_YOUR INSTRUCTIONS_
Calculate how many lines of the data hold "else". The answer consists of that number only.
+++
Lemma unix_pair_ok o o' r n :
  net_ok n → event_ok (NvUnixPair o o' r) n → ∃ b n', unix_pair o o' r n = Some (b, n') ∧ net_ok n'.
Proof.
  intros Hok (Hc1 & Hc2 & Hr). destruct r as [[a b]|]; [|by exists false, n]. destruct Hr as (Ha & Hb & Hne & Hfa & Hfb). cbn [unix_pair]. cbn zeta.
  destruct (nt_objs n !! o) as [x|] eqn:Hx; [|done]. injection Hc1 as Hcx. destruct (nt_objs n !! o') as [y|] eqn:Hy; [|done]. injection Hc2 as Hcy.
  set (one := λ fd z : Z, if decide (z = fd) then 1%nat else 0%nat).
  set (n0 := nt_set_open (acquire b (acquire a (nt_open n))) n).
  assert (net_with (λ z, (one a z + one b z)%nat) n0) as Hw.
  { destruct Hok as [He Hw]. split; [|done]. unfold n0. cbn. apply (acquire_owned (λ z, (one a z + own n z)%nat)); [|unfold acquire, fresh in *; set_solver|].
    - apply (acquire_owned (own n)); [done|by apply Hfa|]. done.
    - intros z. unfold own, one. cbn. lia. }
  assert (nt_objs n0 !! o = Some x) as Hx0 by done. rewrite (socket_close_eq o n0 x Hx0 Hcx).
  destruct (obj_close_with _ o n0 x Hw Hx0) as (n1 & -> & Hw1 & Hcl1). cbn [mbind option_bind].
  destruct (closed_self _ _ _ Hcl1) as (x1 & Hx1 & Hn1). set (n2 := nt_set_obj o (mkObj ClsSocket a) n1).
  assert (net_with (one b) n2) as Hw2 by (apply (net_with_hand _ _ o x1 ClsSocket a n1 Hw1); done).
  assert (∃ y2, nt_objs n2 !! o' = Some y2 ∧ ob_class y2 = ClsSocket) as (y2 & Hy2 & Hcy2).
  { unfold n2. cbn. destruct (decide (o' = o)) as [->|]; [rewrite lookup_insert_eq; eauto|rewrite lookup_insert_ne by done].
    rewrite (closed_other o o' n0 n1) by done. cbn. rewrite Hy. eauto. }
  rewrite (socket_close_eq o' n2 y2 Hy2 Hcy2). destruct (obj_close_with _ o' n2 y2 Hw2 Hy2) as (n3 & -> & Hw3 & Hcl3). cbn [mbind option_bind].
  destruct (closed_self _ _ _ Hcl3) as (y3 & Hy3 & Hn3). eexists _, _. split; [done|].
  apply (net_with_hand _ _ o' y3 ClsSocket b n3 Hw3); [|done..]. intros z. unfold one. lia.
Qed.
+++
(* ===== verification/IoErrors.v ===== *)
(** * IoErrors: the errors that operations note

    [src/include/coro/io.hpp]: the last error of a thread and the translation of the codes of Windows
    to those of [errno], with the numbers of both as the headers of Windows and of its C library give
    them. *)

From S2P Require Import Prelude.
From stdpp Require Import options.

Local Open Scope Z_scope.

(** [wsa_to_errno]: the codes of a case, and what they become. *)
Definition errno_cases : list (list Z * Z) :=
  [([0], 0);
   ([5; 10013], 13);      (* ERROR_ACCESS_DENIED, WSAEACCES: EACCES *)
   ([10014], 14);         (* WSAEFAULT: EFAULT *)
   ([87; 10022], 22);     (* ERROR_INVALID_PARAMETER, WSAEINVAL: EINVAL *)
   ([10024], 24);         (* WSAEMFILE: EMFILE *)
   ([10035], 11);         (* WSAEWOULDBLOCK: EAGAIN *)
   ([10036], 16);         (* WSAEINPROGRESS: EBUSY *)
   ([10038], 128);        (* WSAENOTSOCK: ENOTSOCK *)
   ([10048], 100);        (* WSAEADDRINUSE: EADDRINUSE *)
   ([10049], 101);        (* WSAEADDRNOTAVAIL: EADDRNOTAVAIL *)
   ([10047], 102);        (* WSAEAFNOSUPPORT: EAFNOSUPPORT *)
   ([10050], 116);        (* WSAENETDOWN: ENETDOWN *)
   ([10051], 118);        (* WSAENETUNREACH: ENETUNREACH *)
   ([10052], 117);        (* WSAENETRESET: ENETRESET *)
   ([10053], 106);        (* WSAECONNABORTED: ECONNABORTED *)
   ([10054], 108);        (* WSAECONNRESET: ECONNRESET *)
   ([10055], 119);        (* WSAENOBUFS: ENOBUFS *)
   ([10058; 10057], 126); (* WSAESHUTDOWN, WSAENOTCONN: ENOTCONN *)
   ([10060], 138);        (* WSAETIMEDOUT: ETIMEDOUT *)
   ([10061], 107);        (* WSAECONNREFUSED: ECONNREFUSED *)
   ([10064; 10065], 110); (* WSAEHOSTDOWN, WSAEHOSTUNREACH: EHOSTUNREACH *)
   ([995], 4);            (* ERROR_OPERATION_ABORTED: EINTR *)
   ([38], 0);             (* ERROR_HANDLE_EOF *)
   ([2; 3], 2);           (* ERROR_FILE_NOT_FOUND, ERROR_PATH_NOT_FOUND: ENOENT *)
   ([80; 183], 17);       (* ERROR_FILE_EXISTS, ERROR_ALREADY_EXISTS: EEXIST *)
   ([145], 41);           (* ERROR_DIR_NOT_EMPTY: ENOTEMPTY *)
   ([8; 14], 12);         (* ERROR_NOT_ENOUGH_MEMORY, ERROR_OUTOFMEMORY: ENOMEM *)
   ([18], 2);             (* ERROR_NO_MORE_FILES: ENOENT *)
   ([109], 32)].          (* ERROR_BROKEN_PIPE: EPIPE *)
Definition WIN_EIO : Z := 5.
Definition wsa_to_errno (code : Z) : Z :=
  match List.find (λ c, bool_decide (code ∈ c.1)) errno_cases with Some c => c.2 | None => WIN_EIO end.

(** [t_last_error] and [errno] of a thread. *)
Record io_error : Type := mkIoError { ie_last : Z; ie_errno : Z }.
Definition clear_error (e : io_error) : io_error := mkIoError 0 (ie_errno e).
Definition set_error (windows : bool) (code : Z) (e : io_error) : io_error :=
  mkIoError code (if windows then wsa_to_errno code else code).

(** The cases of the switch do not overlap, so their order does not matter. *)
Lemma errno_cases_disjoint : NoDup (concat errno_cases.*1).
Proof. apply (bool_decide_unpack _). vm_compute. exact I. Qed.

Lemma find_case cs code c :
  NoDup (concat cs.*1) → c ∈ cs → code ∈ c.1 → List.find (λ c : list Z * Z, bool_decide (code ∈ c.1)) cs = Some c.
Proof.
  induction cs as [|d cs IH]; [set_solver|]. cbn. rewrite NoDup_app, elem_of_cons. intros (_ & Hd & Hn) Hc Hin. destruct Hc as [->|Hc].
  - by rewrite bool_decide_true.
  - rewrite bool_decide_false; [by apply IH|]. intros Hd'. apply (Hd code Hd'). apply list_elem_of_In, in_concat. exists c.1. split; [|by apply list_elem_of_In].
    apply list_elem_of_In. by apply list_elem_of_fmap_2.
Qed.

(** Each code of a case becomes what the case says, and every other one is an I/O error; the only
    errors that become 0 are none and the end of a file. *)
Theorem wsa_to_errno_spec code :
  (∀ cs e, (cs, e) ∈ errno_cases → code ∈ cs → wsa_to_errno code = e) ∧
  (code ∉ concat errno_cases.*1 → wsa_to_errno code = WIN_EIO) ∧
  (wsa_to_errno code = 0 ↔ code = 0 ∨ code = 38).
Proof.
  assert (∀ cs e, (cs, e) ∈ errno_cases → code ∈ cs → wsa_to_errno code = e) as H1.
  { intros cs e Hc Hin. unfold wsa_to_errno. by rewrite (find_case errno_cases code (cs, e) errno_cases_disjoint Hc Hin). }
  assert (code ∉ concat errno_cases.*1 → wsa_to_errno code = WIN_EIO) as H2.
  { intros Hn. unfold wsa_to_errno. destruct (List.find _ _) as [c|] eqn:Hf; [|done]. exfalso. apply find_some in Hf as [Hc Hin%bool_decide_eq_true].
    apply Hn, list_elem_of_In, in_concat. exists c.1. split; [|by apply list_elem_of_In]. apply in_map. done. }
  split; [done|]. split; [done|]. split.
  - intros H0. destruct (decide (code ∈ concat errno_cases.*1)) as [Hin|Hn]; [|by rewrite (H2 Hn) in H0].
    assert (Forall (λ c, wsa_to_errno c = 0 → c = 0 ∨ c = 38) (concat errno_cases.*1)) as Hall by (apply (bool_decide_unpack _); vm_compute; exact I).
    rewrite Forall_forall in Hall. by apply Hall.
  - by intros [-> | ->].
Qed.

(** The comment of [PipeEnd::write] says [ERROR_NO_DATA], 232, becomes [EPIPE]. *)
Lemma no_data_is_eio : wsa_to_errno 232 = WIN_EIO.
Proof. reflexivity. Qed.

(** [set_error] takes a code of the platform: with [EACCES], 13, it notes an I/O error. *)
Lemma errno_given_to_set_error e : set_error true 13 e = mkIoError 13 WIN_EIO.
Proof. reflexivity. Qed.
+++
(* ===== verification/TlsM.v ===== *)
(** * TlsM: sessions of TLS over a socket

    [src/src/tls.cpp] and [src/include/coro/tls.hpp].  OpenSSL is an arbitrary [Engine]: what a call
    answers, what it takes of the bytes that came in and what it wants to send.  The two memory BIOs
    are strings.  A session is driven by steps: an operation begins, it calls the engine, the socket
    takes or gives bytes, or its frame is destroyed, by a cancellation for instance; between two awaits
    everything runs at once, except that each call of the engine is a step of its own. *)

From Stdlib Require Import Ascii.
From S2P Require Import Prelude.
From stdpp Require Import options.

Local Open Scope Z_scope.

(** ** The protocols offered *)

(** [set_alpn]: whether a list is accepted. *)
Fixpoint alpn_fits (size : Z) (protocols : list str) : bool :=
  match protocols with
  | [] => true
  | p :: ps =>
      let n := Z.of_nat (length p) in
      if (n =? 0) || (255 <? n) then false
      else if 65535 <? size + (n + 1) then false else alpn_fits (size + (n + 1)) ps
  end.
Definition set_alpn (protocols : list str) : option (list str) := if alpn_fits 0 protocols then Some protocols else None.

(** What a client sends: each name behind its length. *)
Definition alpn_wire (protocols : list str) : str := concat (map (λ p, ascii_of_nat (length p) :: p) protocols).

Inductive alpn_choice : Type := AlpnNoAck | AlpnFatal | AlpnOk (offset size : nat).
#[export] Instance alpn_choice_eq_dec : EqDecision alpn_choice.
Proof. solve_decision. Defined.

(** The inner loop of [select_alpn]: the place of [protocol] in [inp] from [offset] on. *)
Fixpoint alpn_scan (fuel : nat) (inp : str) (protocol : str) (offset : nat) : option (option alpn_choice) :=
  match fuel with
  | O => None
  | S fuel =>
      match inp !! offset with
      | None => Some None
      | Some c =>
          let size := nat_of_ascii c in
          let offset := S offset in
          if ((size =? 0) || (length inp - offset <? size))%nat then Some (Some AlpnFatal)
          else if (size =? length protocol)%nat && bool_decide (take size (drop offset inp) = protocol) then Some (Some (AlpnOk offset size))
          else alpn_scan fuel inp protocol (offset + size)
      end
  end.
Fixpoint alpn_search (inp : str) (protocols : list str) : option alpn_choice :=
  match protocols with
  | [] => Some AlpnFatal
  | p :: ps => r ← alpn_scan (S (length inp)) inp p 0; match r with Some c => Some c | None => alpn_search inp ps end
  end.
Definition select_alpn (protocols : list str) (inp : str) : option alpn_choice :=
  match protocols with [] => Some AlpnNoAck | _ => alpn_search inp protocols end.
+++
_SOLUTION FOR THIS EXERCISE_
6